On March 12, three days be­fore the tsar would re­sign, Rodzianko wrote: “Anar­chy in the cap­i­tal. Gov­ern­ment par­a­lyzed. Trans­port of food and fuel com­pletely dis­or­ga­nized. Pub­lic dis­af­fec­tion grow­ing. Chaotic shoot­ing on the streets. Army units fire at each other,” ac­cord­ing to an ac­count in the book “The Rus­sian Rev­o­lu­tion” by U.S. his­to­rian Richard Pipes.

Ni­cholas II, who was away from the cap­i­tal, re­peat­edly dis­re­garded Rodzianko.

Pipes re­counts how on March 13, in re­sponse to another mes­sage, Ni­cholas II re­marked: “That fat fel­low Rodzianko has again writ­ten me all kinds of non­sense which I shan’t even bother to an­swer.”

But just two days later, with his train stranded in the city of Pskov be­cause of strikes, Ni­cholas II was per­suaded to step aside by his gen­er­als, who had also been briefed by Rodzianko on the sit­u­a­tion.

Alexis Rodzianko says that, ac­cord­ing to fam­ily leg­end, shortly af­ter his ab­di­ca­tion, Ni­cholas II ac­knowl­edged he should have heeded the warn­ings and said: “At the end of the day the only per­son who told me the truth was Rodzianko.”

The cen­te­nary of the rev­o­lu­tion and the fall of Ni­cholas II, who was mur­dered by the Bol­she­viks with his fam­ily the fol­low­ing year, is an un­com­fort­able event for the Krem­lin, which prefers to em­pha­size more tri­umphant episodes in Rus­sian history. There are few official events planned to mark the an­niver­sary.

“It’s a con­fus­ing event for Rus­sia and the Rus­sian pop­u­la­tion,” says Alexis Rodzianko. “There are still a lot of dif­fer­ent view­points: Was it a step for­ward? A na­tional tragedy? The end of Rus­sian history? It’s not clear.”

For Mikhail Rodzianko — who al­ways main­tained he wanted to see Rus­sia evolve into a con­sti­tu­tional monar­chy like Bri­tain — the col­lapse of tsarism was a tragedy.

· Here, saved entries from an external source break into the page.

Lemma submit_all_from n l : ∀ q, 2 ≤ n < 65536 → sq_entry_count q = n → 0 ≤ tail q →
  tail q + Z.of_nat (length l) ≤ n → tail_doorbell q = tail q →
  ∃ q', submit_all 0 l q = Some q' ∧ sq_entry_count q' = n
        ∧ tail_doorbell q' = if tail q + Z.of_nat (length l) =? n then (if tail q =? n then n else 0)
                             else tail q + Z.of_nat (length l).
Proof.
  induction l as [|x l IH]; intros q Hn Hc Ht Hlen Hd; cbn [submit_all length].
  { exists q. split_and!; [done|done|]. cbn in *. rewrite Z.add_0_r. destruct (Z.eqb_spec (tail q) n); lia. }
  cbn in Hlen. unfold begin, full, u16add. rewrite (proj2 (Z.ltb_lt (tail q + 1) 65536)) by lia. cbn [mbind option_bind].
  rewrite (proj2 (Z.eqb_neq 0 (tail q + 1))) by lia. rewrite Hc, (proj2 (Z.eqb_neq n 0)) by lia.
  cbn [mbind option_bind]. set (q1 := (submit _ q).1).
  rewrite (proj2 (Z.eqb_neq (tail q) n)) by lia.
  destruct (decide (tail q + 1 = n)) as [E|E].
  - assert (l = []) as -> by (destruct l; [done|cbn in *; lia]). cbn. exists q1. split_and!; [done|done|].
    change (Z.of_nat 1) with 1. rewrite E, Z.eqb_refl. subst q1. cbn. rewrite E. apply Z.mod_same. lia.
  - assert (tail q1 = tail q + 1) as Ht1 by (subst q1; cbn; apply Z.mod_small; lia).
    destruct (IH q1) as (q' & Hq' & Hc' & Hd'); try done; try lia.
    exists q'. split_and!; [done|done|]. rewrite Hd', Ht1, (proj2 (Z.eqb_neq (tail q + 1) n)) by lia.
    replace (tail q + Z.of_nat (S (length l))) with (tail q + 1 + Z.of_nat (length l)) by lia. done.
Qed.

(** A full ring looks empty. [full] compares the head with [tail + 1] without the wrap-around, so a driver that
    gets no completions can submit as many commands as the ring has slots, one too many: every [begin]
    succeeds, and the last submission puts the doorbell back to where the device's head is, which tells the device
    that there are no commands at all. *)
Theorem full_ring_looks_empty (id n : Z) (l : list (list Z)) :
  2 ≤ n < 65536 → Z.of_nat (length l) = n →
  ∃ q, submit_all 0 l (new_sq id n ∅).1 = Some q ∧ tail_doorbell q = tail_doorbell (new_sq id n ∅).1.
Proof.
  intros Hn Hl. destruct (submit_all_from n l (new_sq id n ∅).1 Hn eq_refl) as (q & Hq & _ & Hd);
    [done|cbn; lia|done|]. exists q. split; [done|]. rewrite Hd. cbn [new_sq fst tail tail_doorbell].
  rewrite Hl, Z.add_0_l, Z.eqb_refl, (proj2 (Z.eqb_neq 0 n)) by lia. done.
Qed.
End wrap.

(** The property holds of four commands in a ring of four. *)
Lemma full_ring_looks_empty_witness : ∃ q,
  submit_all 0 (replicate 4 (replicate 16 5)) (new_sq 1 4 ∅).1 = Some q ∧ tail_doorbell q = 0.
Proof. exact (full_ring_looks_empty 1 4 (replicate 4 (replicate 16 5)) ltac:(lia) ltac:(reflexivity)). Defined.

(** The sizes in the admin queue attributes are swapped: the field for the submission queue gets the size of the
    completion queue. *)
Lemma admin_sizes_swapped : let r := admin_queue_attrbs 256 64 in bit_range r 11 0 = 256 ∧ bit_range r 27 16 = 64.
Proof. by vm_compute. Qed.
(** [Arc::new] of a thread *)
Definition new_arc (t : Thread) : SM nat :=
  s ← get;
  let p := fresh (dom (arcs s)) in
  put (set_arcs s (<[p := t]> (arcs s)));;
  mret p.

Definition spawn_thread (i entry_point stack_size user_data : Z) (send_completion_on_exit : bool)
    (cmd recv_qu : Z) : K Z :=
  if stack_size =? 0 then throw (Misc "thread stack must have non-zero size" (Some InvalidSize))
  else
    let stack_page_count := div_ceil stack_size PAGE_SIZE in
    '(initial_stack_pointer, _) ← inner "allocate thread stack"
                                    (on_process i (alloc_memory kernel_table stack_page_count false));
    tid ← on_sched next_thread_id;
    regs ← lift (from_args [user_data]);
    t ← lift (user_thread i tid entry_point initial_stack_pointer stack_page_count Normal regs);
    p ← on_sched (new_arc t);
    (if send_completion_on_exit then spawn (ExitNotice i (inl p) cmd recv_qu) else mret tt);;
    k ← get;
    put (set_process_threads k i (threads_of k i ++ [p]));;
    on_sched (Sched.spawn_thread p);;
    mret tid.

Definition watch_thread (thread_id : Z) : K exit_key :=
  o ← on_sched (thread_for_id thread_id);
  match o with
  | Some p => mret (inl p)
  | None => throw (Misc "find thread to watch" (Some InvalidId))
  end.
Definition watch_process (process_id : Z) : K exit_key :=
  o ← process_for_id process_id;
  match o with
  | Some i => mret (inr i)
  | None => throw (Misc "find process to watch" (Some InvalidId))
  end.

(** [spawn_child], of the file [Spawn], as an argument. *)
Context (spawn_child : Z → SpawnProcess → Z → Z → K Z).

(** What a command leads to: a completion, or an exit code that it waits for. *)
Definition command (i : Z) (cmd : Command) (recv_qu : Z) : K (CmplKind + exit_key) :=
  match cmd_kind cmd with
  | Test arg => mret (inl (TestCmpl i arg))
  | CreateCompletionQueue size =>
      '(id, start) ← on_process i (create_completion_queue kernel_table L size); mret (inl (NewQueue id start))
  | CreateSubmissionQueue size c =>
      '(id, start) ← on_process i (create_submission_queue kernel_table L size c); mret (inl (NewQueue id start))
  | DestroyQueue id => on_process i (destroy_queue kernel_table L id);; mret (inl SuccessCmpl)
  | SpawnThread e n u b => id ← spawn_thread i e n u b (cmd_id cmd) recv_qu; mret (inl (NewThread id))
  | WatchThread id => x ← watch_thread id; mret (inr x)
  | SpawnProcessCmd info => id ← spawn_child i info (cmd_id cmd) recv_qu; mret (inl (NewProcess id))
  | WatchProcess id => x ← watch_process id; mret (inr x)
  | KillProcess id => kill_process id;; mret (inl SuccessCmpl)
  | InvalidCmd => throw (Misc "received unknown command" (Some UnknownCommand))
  end.

Definition dispatch_command (i : Z) (cmd : Command) (recv_qu : Z) : K (Completion + exit_key) := λ k,
  match command i cmd recv_qu k with
  | Ok (inl kind) k' => Ok (inl {| response_to_id := cmd_id cmd; cmpl_kind := kind |}) k'
  | Ok (inr x) k' => Ok (inr x) k'
  | Err e k' =>
      (c ← lift (as_code e); mret (inl {| response_to_id := cmd_id cmd; cmpl_kind := ErrCmpl c |})) k'
  | Stop w => Stop w
  end.

(** *** Queues and tasks *)

(** [Weak::upgrade] of a completion queue, and [post]; [None] if the queue is gone, else
    whether there was room. *)
Definition post (i recv_qu : Z) (c : Completion) : K (option bool) :=
  k ← get;
  match p ← procs (kworld k) !! i; find (has_id recv_qu) (recv_queues p) with
  | None => mret None
  | Some q =>
      let l := messages (completed k) (i, recv_qu) in
      if Z.of_nat (length l) <? capacity (uq_queue q) then
        put (set_completed k (i, recv_qu) (l ++ [c]));; mret (Some true)
      else mret (Some false)
  end.

(** The end of the task of a command; an overflow is a [todo!()]. *)
Definition answer (i recv_qu : Z) (c : Completion) : K unit :=
  o ← post i recv_qu c;
  match o with Some false => panic | _ => mret tt end.

Definition poll_watch (i : Z) (x : exit_key) (cmd recv_qu task : Z) : K (option Task) :=
  o ← exit_poll x task;
  match o with
  | None => mret (Some (Watching i x cmd recv_qu))
  | Some c => answer i recv_qu {| response_to_id := cmd; cmpl_kind := ThreadExitCmpl c |};; mret None
  end.

(** [Future::poll] of a task: what is left of it, if it is pending. *)
Definition poll_task (task : Z) (t : Task) : K (option Task) :=
  match t with
  | Dispatch i cmd recv_qu =>
      k ← get;
      match procs (kworld k) !! i with
      | None => mret None
      | Some _ =>
          r ← dispatch_command i cmd recv_qu;
          match r with
          | inl c => answer i recv_qu c;; mret None
          | inr x => poll_watch i x (cmd_id cmd) recv_qu task
          end
      end
  | Watching i x cmd recv_qu => poll_watch i x cmd recv_qu task
  | ExitNotice i x cmd recv_qu =>
      o ← exit_poll x task;
      match o with
      | None => mret (Some t)
      | Some c => post i recv_qu {| response_to_id := cmd; cmpl_kind := ThreadExitCmpl c |};; mret None
      end
  | OnPageFault _ p _ => exit p PageFault;; mret None
  end.

(** The body of [loop] of [run_forever]: take the new tasks, *)
Fixpoint take_new (fuel : nat) : K unit :=
  k ← get;
  let t := ktasks k in
  match new_task_queue t with
  | [] => mret tt
  | (id, task) :: q =>
      match fuel with
      | O => out_of_fuel
      | S fuel' =>
          put (set_tasks k (Build_Tasks (ready_queue t) q (next_task_id t) (<[id := task]> (tasks t))));;
          wake id;;
          take_new fuel'
      end
  end.
(** and poll those that are ready. *)
Fixpoint poll_ready (fuel : nat) : K unit :=
  k ← get;
  let t := ktasks k in
  match ready_queue t with
  | [] => mret tt
  | id :: q =>
      match fuel with
      | O => out_of_fuel
      | S fuel' =>
          put (set_tasks k (Build_Tasks q (new_task_queue t) (next_task_id t) (tasks t)));;
          match tasks t !! id with
          | None => poll_ready fuel'
          | Some task =>
              r ← poll_task id task;
              k ← get;
              let t := ktasks k in
              put (set_tasks k (Build_Tasks (ready_queue t) (new_task_queue t) (next_task_id t)
                     match r with Some task' => <[id := task']> (tasks t) | None => delete id (tasks t) end));;
              poll_ready fuel'
          end
      end
  end.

“His re­ac­tion [to the ab­di­ca­tion] was that it was the end. And it was, for him. His ac­tual in­flu­ence and abil­ity to do any­thing was elim­i­nated,” says Alexis Rodzianko of his great-grand­fa­ther. “He also un­der­stood that the minute the ab­di­ca­tion hap­pened and the pro­vi­sional gov­ern­ment was set up, he would be cursed for­ever. He had that very clearly in his mind and he was right.”

As the cause of the con­ser­va­tive Whites in the Civil War col­lapsed and the Com­mu­nists con­sol­i­dated con­trol, Mikhail Rodzianko left Rus­sia with his fam­ily in 1920. One of his sons was shot by the Bol­she­viks in Kiev in 1918, another em­i­grated to Paris. A third son, Alexis Rodzianko’s grand­fa­ther, lived in Ser­bia un­til the ar­rival of the Red Army at the end of World War II when, fear­ing for his life, he fled with his fam­ily first to Ger­many, and then to the U.S.

The states­man him­self died in Ser­bia in 1924, ap­par­ently in poverty. Ac­cord­ing to great-grand­son Alexis, he re­mained tor­mented by his role dur­ing those de­ci­sive 1917 days: “His great pain was: did I do ev­ery­thing I could to pre­vent this rev­o­lu­tion?”